Sunday started very late for Kel and I due to the late night on Saturday. By time I woke up Schiller had been up for an hour and a half waiting around for us…oops! We decided, after having a lazy morning, to spend the daylight hours in a small island off the coast of Singapore called Pulau Ubin. To get there we had to take a short ferry ride and brave the day’s hot sun which would later turn out to be a draining experience.

The island seems to get quite a crowd on weekends of people who like to explore, fish and enjoy the outdoors. When we arrived we decided to rent bikes so that we could fully explore everything the island had to offer. Bikes seemed like a good idea but by the end of the day we were incredibly hot and sweaty due to the extra effort of riding up the hills all over the island.

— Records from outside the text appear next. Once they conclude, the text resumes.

(** A request longer than the buffer. A message that starts a request, or carries
    its next block, has no defined outcome exactly when what it carries and what has
    been received before are more than 16384 bytes together: the copy is bounded by
    the size of the message, not by what is left of the buffer. *)
Theorem coap_block_overflow i s k n request data response w :
  valid s -> node_at s k i n -> payload request = Some data ->
  let offset := match coap_get_block request COAP_OPTION_BLOCK1 with
                | Some b => block_offset b
                | None => 0
                end in
  (offset = 0 \/ offset = req_buf_len n) ->
  receive_request i request response s w = None <->
  COAP_REQ_NODE_BUF_LEN_MAX < offset + Z.of_nat (length data).
Proof.
  intros Hv Hat Hp. cbn zeta. unfold receive_request. rewrite Hp.
  destruct (coap_get_block request COAP_OPTION_BLOCK1) as [b|] eqn:Hb; [|intros _; by eapply copy_block_undefined].
  intros Ho. rewrite bind_none by (intros; by destruct (block_m b)).
  unfold receive_block. rewrite (cbind_run _ _ _ _ _ _ _ (get_node_run _ _ w _ _ Hat)). cbn zeta.
  destruct (Z.eqb_spec (block_offset b) 0) as [Hz|Hz].
  - rewrite (cbind_run _ _ _ _ _ _ _ (upd_node_run _ _ _ w _ _ Hat)).
    assert (Hok := node_at_ok _ _ _ _ Hv Hat).
    destruct (with_node_spec s k i n (clear_req_buf n) Hv Hat) as (_ & Hat1 & _).
    + apply node_at_key in Hat. unfold clear_req_buf. by destruct (negb _).
    + destruct Hok. unfold clear_req_buf.
      destruct (negb _); split; cbn; first [done | apply zero_buf_length | unfold COAP_REQ_NODE_BUF_LEN_MAX; lia].
    + by eapply copy_block_undefined.
  - destruct Ho as [Ho|Ho]; [done|]. rewrite Ho, Z.gtb_ltb, Z.ltb_irrefl. by eapply copy_block_undefined.
Qed.

End Handlers.

End Upload.
(* ===== verification/Tenants.v ===== *)
(** * Tenants: the shell, and the tenants of the server application

    A reader for the command lines that the server application gives to [system]: words,
    single quotes and the redirections. Every other character with a meaning of its own
    (a dollar sign, a backquote, a semicolon, a newline, a glob, an assignment, ...)
    makes the line something other than one simple command: [None].

    multi_tenant_enrollment.c: a certificate of one of three tenants is made by commands
    of OpenSSL that the application gives to [system], over temporary files in the
    tenant's directory. The CA certificates of a tenant are made in the same way.

    The host is a map from paths to contents and an oracle for the calls that can fail;
    the shell is a parameter, a function from the command line and the files to the exit
    status and the files. [unlink] succeeds. Closing a file or freeing a block twice is
    undefined. *)

From S2P Require Import Prelude.
From S2P Require Import SafeC.
From stdpp Require Import gmap.
Local Open Scope Z_scope.

Inductive sh_token :=
| T_word (w : bytes)
| T_in
| T_out
| T_err
| T_err_to_out.

(** The characters that stand for themselves in a word. *)
Definition sh_plain (c : Z) : bool :=
  isdigit c || isupper c || islower c || mem c (lit "/._-,:@+").

Definition chr_quote : Z := 39.
Definition chr_less : Z := 60.
Definition chr_greater : Z := 62.

(** The word that was being read, behind the tokens before it. *)
Definition sh_flush (cur : option bytes) (acc : list sh_token) : list sh_token :=
  match cur with Some w => acc ++ [T_word w] | None => acc end.

(** [quoted] inside single quotes; [cur] is the word so far. *)
Fixpoint sh_lex (s : bytes) (quoted : bool) (cur : option bytes) (acc : list sh_token)
    : option (list sh_token) :=
  match s with
  | [] => if quoted then None else Some (sh_flush cur acc)
  | c :: r =>
      if quoted then
        if c =? chr_quote then sh_lex r false cur acc
        else sh_lex r true (Some (default [] cur ++ [c])) acc
      else if c =? chr_quote then sh_lex r true (Some (default [] cur)) acc
      else if (c =? chr_space) || (c =? chr_tab) then sh_lex r false None (sh_flush cur acc)
      else if c =? chr_less then
        if bool_decide (cur = None) then sh_lex r false None (acc ++ [T_in]) else None
      else if c =? chr_greater then
        if bool_decide (cur = None) then sh_lex r false None (acc ++ [T_out])
        else if bool_decide (cur = Some (lit "2")) then
          match r with
          | 38 :: 49 :: r' => sh_lex r' false None (acc ++ [T_err_to_out])
          | _ => sh_lex r false None (acc ++ [T_err])
          end
        else None
      else if sh_plain c then sh_lex r false (Some (default [] cur ++ [c])) acc
      else None
  end.

(** A command: its words, and the files its input, output and errors are redirected to. *)
Record sh_command := {
  sh_argv : list bytes;
  sh_stdin : option bytes;
  sh_outputs : list bytes
}.

Fixpoint sh_command_of (ts : list sh_token) : option sh_command :=
  match ts with
  | [] => Some (Build_sh_command [] None [])
  | T_word w :: r =>
      (fun c => Build_sh_command (w :: sh_argv c) (sh_stdin c) (sh_outputs c)) <$> sh_command_of r
  | T_in :: T_word w :: r =>
      (fun c => Build_sh_command (sh_argv c) (Some w) (sh_outputs c)) <$> sh_command_of r
  | T_out :: T_word w :: r | T_err :: T_word w :: r =>
      (fun c => Build_sh_command (sh_argv c) (sh_stdin c) (w :: sh_outputs c)) <$> sh_command_of r
  | T_err_to_out :: r => sh_command_of r
  | _ => None
  end.

Definition sh_parse (s : bytes) : option sh_command :=
  ts ← sh_lex s false None []; sh_command_of ts.

(** The argument behind an option, for every occurrence. *)
Fixpoint sh_option (name : bytes) (argv : list bytes) : list bytes :=
  match argv with
  | a :: (v :: _) as r => if bool_decide (a = name) then v :: sh_option name r else sh_option name r
  | _ => []
  end.

(** The files a command of OpenSSL writes that it names itself. *)
Definition sh_written (c : sh_command) : list bytes := sh_outputs c ++ sh_option (lit "-out") (sh_argv c).

(** Text without a quote is one piece of a word between quotes. *)
Lemma sh_lex_quoted s r cur acc :
  ~ In chr_quote s -> sh_lex (s ++ chr_quote :: r) true (Some cur) acc = sh_lex r false (Some (cur ++ s)) acc.
Proof.
  revert cur. induction s as [|c s IH]; intros cur Hs; cbn [app sh_lex].
  - rewrite Z.eqb_refl. by rewrite app_nil_r.
  - destruct (Z.eqb_spec c chr_quote) as [->|]; [destruct Hs; by left|]. cbn [default].
    rewrite IH; [by rewrite <- app_assoc|]. intros H. apply Hs. by right.
Qed.

Definition MAX_PATH_LEN : Z := 512.
Definition MAX_CMD_LEN : Z := 2048.
Definition REPO_ROOT : bytes := lit "/mnt/c/Users/Solum/aims-libest".
Definition MAX_TENANT_ID : Z := 64.
Definition MAX_CACERTS_FILE : Z := 1048576.

(** ** The host *)

Inductive act :=
| Ran (cmd : bytes) (rc : Z)
| Locked
| Unlocked.

Abbreviation files_t := (gmap bytes bytes).

Record host := {
  files : files_t;
  results : list bool;
  acts : list act;
  lookup_root : list bytes
}.

Definition set_files (v : files_t) (h : host) : host := Build_host v (results h) (acts h) (lookup_root h).
Definition set_acts (v : list act) (h : host) : host := Build_host (files h) (results h) v (lookup_root h).
Definition set_lookup_root (v : list bytes) (h : host) : host := Build_host (files h) (results h) (acts h) v.

Definition A (T : Type) : Type := host -> option (T * host).
#[global] Instance A_ret : MRet A := fun T x h => Some (x, h).
#[global] Instance A_bind : MBind A :=
  fun T U f m h => match m h with Some (x, h') => f x h' | None => None end.

Definition undefined {T} : A T := fun _ => None.

(** Does the next call that can fail succeed? *)
Definition succeeds : A bool :=
  fun h => match results h with
           | [] => Some (true, h)
           | b :: r => Some (b, Build_host (files h) r (acts h) (lookup_root h))
           end.

Definition did (a : act) : A unit := fun h => Some (tt, set_acts (acts h ++ [a]) h).
Definition get_files : A files_t := fun h => Some (files h, h).
Definition put_files (v : files_t) : A unit := fun h => Some (tt, set_files v h).

Definition unlink (p : bytes) : A unit := fs ← get_files; put_files (delete p fs).

Definition fopen_wb (p : bytes) : A bool :=
  ok ← succeeds;
  if ok : bool then fs ← get_files; _ ← put_files (<[p := []]> fs); mret true else mret false.

Section Tenants.
(** The shell, and what a failing [fwrite] has written. *)
Variable shell : bytes -> files_t -> Z * files_t.
Variable partly : bytes -> bytes.

Definition fwrite (p data : bytes) : A bool :=
  ok ← succeeds;
  fs ← get_files;
  _ ← put_files (<[p := if ok : bool then data else partly data]> fs);
  mret ok.

Definition system (cmd : bytes) : A Z :=
  fs ← get_files;
  let '(rc, fs') := shell cmd fs in
  _ ← put_files fs';
  _ ← did (Ran cmd rc);
  mret rc.

(** ** Paths and commands *)

Definition is_tenant (t : bytes) : bool :=
  bool_decide (t = lit "gateway") || bool_decide (t = lit "iot") || bool_decide (t = lit "freeradius").

Definition in_path (s : bytes) : bytes := snprintf MAX_PATH_LEN s.
Definition in_cmd (s : bytes) : bytes := snprintf MAX_CMD_LEN s.

Definition tenant_dir (t : bytes) : bytes := in_path (REPO_ROOT ++ lit "/tenants/" ++ t).
Definition der_file (t : bytes) : bytes := in_path (tenant_dir t ++ lit "/tmp_client.der").
Definition pem_file (t : bytes) : bytes := in_path (tenant_dir t ++ lit "/tmp_client.pem").
Definition cert_file (t : bytes) : bytes := in_path (tenant_dir t ++ lit "/tmp_client_cert.pem").
Definition pkcs7_file (t : bytes) : bytes := in_path (tenant_dir t ++ lit "/tmp_client.p7").
Definition config_file (t : bytes) : bytes := in_path (tenant_dir t ++ lit "/" ++ t ++ lit ".cnf").
Definition b64_file (t : bytes) : bytes := in_path (tenant_dir t ++ lit "/tmp_client.b64").
Definition pkcs7_der (t : bytes) : bytes := in_cmd (pkcs7_file t ++ lit ".der").

Definition decode_cmd (t : bytes) : bytes :=
  in_cmd (lit "base64 -d < " ++ b64_file t ++ lit " > " ++ der_file t ++ lit " 2>&1").
Definition req_cmd (t : bytes) : bytes :=
  in_cmd (lit "openssl req -inform DER -in " ++ der_file t ++ lit " -outform PEM -out " ++ pem_file t ++ lit " 2>&1").
Definition ca_cmd (t : bytes) : bytes :=
  in_cmd (lit "openssl ca -batch -config " ++ config_file t ++ lit " -in " ++ pem_file t ++ lit " -out "
          ++ cert_file t ++ lit " 2>&1").
Definition bundle_cmd (t : bytes) : bytes :=
  in_cmd (lit "openssl crl2pkcs7 -nocrl -certfile " ++ tenant_dir t ++ lit "/cacert.crt -certfile " ++ cert_file t
          ++ lit " -out " ++ pkcs7_file t ++ lit " 2>&1").
Definition der_cmd (t : bytes) : bytes :=
  in_cmd (lit "openssl pkcs7 -in " ++ pkcs7_file t ++ lit " -outform DER -out " ++ pkcs7_file t ++ lit ".der 2>&1").

(** ** multi_tenant_enroll *)

Definition purge (t : bytes) : A unit :=
  _ ← unlink (der_file t);
  _ ← unlink (pem_file t);
  _ ← unlink (cert_file t);
  _ ← unlink (pkcs7_file t);
  unlink (pkcs7_der t).

(** The end after an error, with no file open and no block held. *)
Definition cleanup (t : bytes) : A (option bytes) := _ ← purge t; mret None.

(** A file into a BIO: the end of the pipeline.  The error paths after [fopen] close the
    file, or free the block, that the cleanup closes and frees again. *)
Definition load_pkcs7 (t : bytes) : A (option bytes) :=
  opened ← succeeds;
  fs ← get_files;
  match (if opened : bool then fs !! pkcs7_der t else None) with
  | None => cleanup t
  | Some pkcs7_data =>
      got_block ← succeeds;
      if negb got_block then undefined else
      complete ← succeeds;
      if negb complete then undefined else
      got_bio ← succeeds;
      if negb got_bio then undefined else
      _ ← purge t;
      mret (Some pkcs7_data)
  end.

Definition enroll_tenant (t p10buf : bytes) : A (option bytes) :=
  opened ← fopen_wb (b64_file t);
  if negb opened then cleanup t else
  written ← fwrite (b64_file t) p10buf;
  if negb written then undefined else
  rc ← system (decode_cmd t);
  _ ← unlink (b64_file t);
  if negb (rc =? 0) then cleanup t else
  rc ← system (req_cmd t);
  if negb (rc =? 0) then cleanup t else
  rc ← system (ca_cmd t);
  if negb (rc =? 0) then cleanup t else
  rc ← system (bundle_cmd t);
  if negb (rc =? 0) then cleanup t else
  rc ← system (der_cmd t);
  if negb (rc =? 0) then cleanup t else load_pkcs7 t.

Definition multi_tenant_enroll (p10buf : bytes) (tenant_id : option bytes) : A (option bytes) :=
  match tenant_id with
  | None | Some [] => mret None
  | Some t => if negb (is_tenant t) then mret None else enroll_tenant t p10buf
  end.

(** ** multi_tenant_cacerts *)

(** The tenant a path segment names: the gateway without one, and for one that is too
    long. *)
Definition cacerts_tenant (path_seg : option bytes) : bytes :=
  match path_seg with
  | Some s => if (0 <? Z.of_nat (length s)) && (Z.of_nat (length s) <? MAX_TENANT_ID) then s else lit "gateway"
  | None => lit "gateway"
  end.

Definition ca_cert_path (t : bytes) : bytes := in_path (REPO_ROOT ++ lit "/tenants/" ++ t ++ lit "/cacert.crt").
Definition cacerts_path (t : bytes) : bytes :=
  in_path (REPO_ROOT ++ lit "/tenants/" ++ t ++ lit "/cacerts_response.pkcs7").
Definition cacerts_cmd (t : bytes) : bytes :=
  in_cmd (lit "openssl crl2pkcs7 -nocrl -certfile '" ++ ca_cert_path t ++ lit "' -outform DER -out '"
          ++ cacerts_path t ++ lit "' 2>/dev/null").

(** The file that was made. *)
Definition load_cacerts (t : bytes) : A (option bytes) :=
  let abandon := _ ← unlink (cacerts_path t); mret None in
  opened ← succeeds;
  fs ← get_files;
  match (if opened : bool then fs !! cacerts_path t else None) with
  | None => abandon
  | Some contents =>
      let file_size := Z.of_nat (length contents) in
      if (file_size <=? 0) || (file_size >? MAX_CACERTS_FILE) then abandon else
      got_block ← succeeds;
      if negb got_block then abandon else
      complete ← succeeds;
      if negb complete then abandon else
      _ ← unlink (cacerts_path t);
      mret (Some contents)
  end.

Definition multi_tenant_cacerts (path_seg : option bytes) : A (option bytes) :=
  let t := cacerts_tenant path_seg in
  readable ← succeeds;
  fs ← get_files;
  if negb (readable && bool_decide (is_Some (fs !! ca_cert_path t))) then mret None else
  rc ← system (cacerts_cmd t);
  if negb (rc =? 0) then mret None else load_cacerts t.

End Tenants.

We stopped off at the beach first after about twenty minutes of riding. From there we got a chance to see the interior of the island as we headed to the far west side to see a small Buddhist shrine. From one end of the island to another took us about an hour of riding and sometimes walking up the hills. By time we made to the far end we were all soaked with sweat and Kel was fast on her way to completely overheating. Despite the beauty and a chance to see some wildlife (we did actually see one monkey hidden back in the jungle) we were completely shot by time we had done the whole island. Within three short hours we had gone from excited to seeing something new to excited to find some air conditioning. Thus we decided to call it quits and head back to civilization for a shower and some downtime before dinner.

Once we were fully rested we took a cab back to Clark Quay to have some Mexican food for dinner. While not quite the real thing, the Mexican was pretty decent. I hadn’t realized how much I missed Mexican food until I’d had some. When we get back home we will probably spend a couple of weeks eating all the food we’ve missed on the trip. Mexican will surely be on that list of places to gorge ourselves.

Our final destination for the day was the Night Safari at the Singapore Zoo. Brian suggested we wait until about 9pm to go so that the number of kids at the zoo would have decreased, so we didn’t head back out until about 8:45. The zoo, which is about twenty five minutes from Schiller’s apartment, is on one end of the island located on a very large plot of land. The zoo is famous for its attempt to keep the habitat feeling less like caged animals and more like you are walking through a jungle. Once again we feel like US zoos just don’t cut it compared to the rest of the world.

We started with a 45 minute tram ride through the park which gives some insight into the animals, their habitats and some interesting factoids about Asia and its animals. The subtle lighting in the exhibits is just enough for people to see the animals but not enough to make the animals feel like they are living through a very long streak of daylight. This allows nocturnal animals to come out and act like normal and the visitors to get to see animals who mostly function during the night.

After the ride we walked through the park and got a chance to see even more animals and experience them with less noise and crowds, and the best part, less heat. We really enjoyed seeing some of the jungle cats who hunt mostly at night. During the day these animals are often pretty lethargic because of the heat but at night they stalk around their habitats and act a little more like they do in the wild. One of the more interesting exhibits involved walking through the fruit bat habitat where the bats are no more than a few inches away from you. Kel didn’t really like this part so much because bats are pretty freaky and these bats are absolutely huge. Schiller and I stopped and watched one bat eat some apples while Kel vacated the premises for fear that the bats might get agitated. On the contrary, they really didn’t seem to care about us at all.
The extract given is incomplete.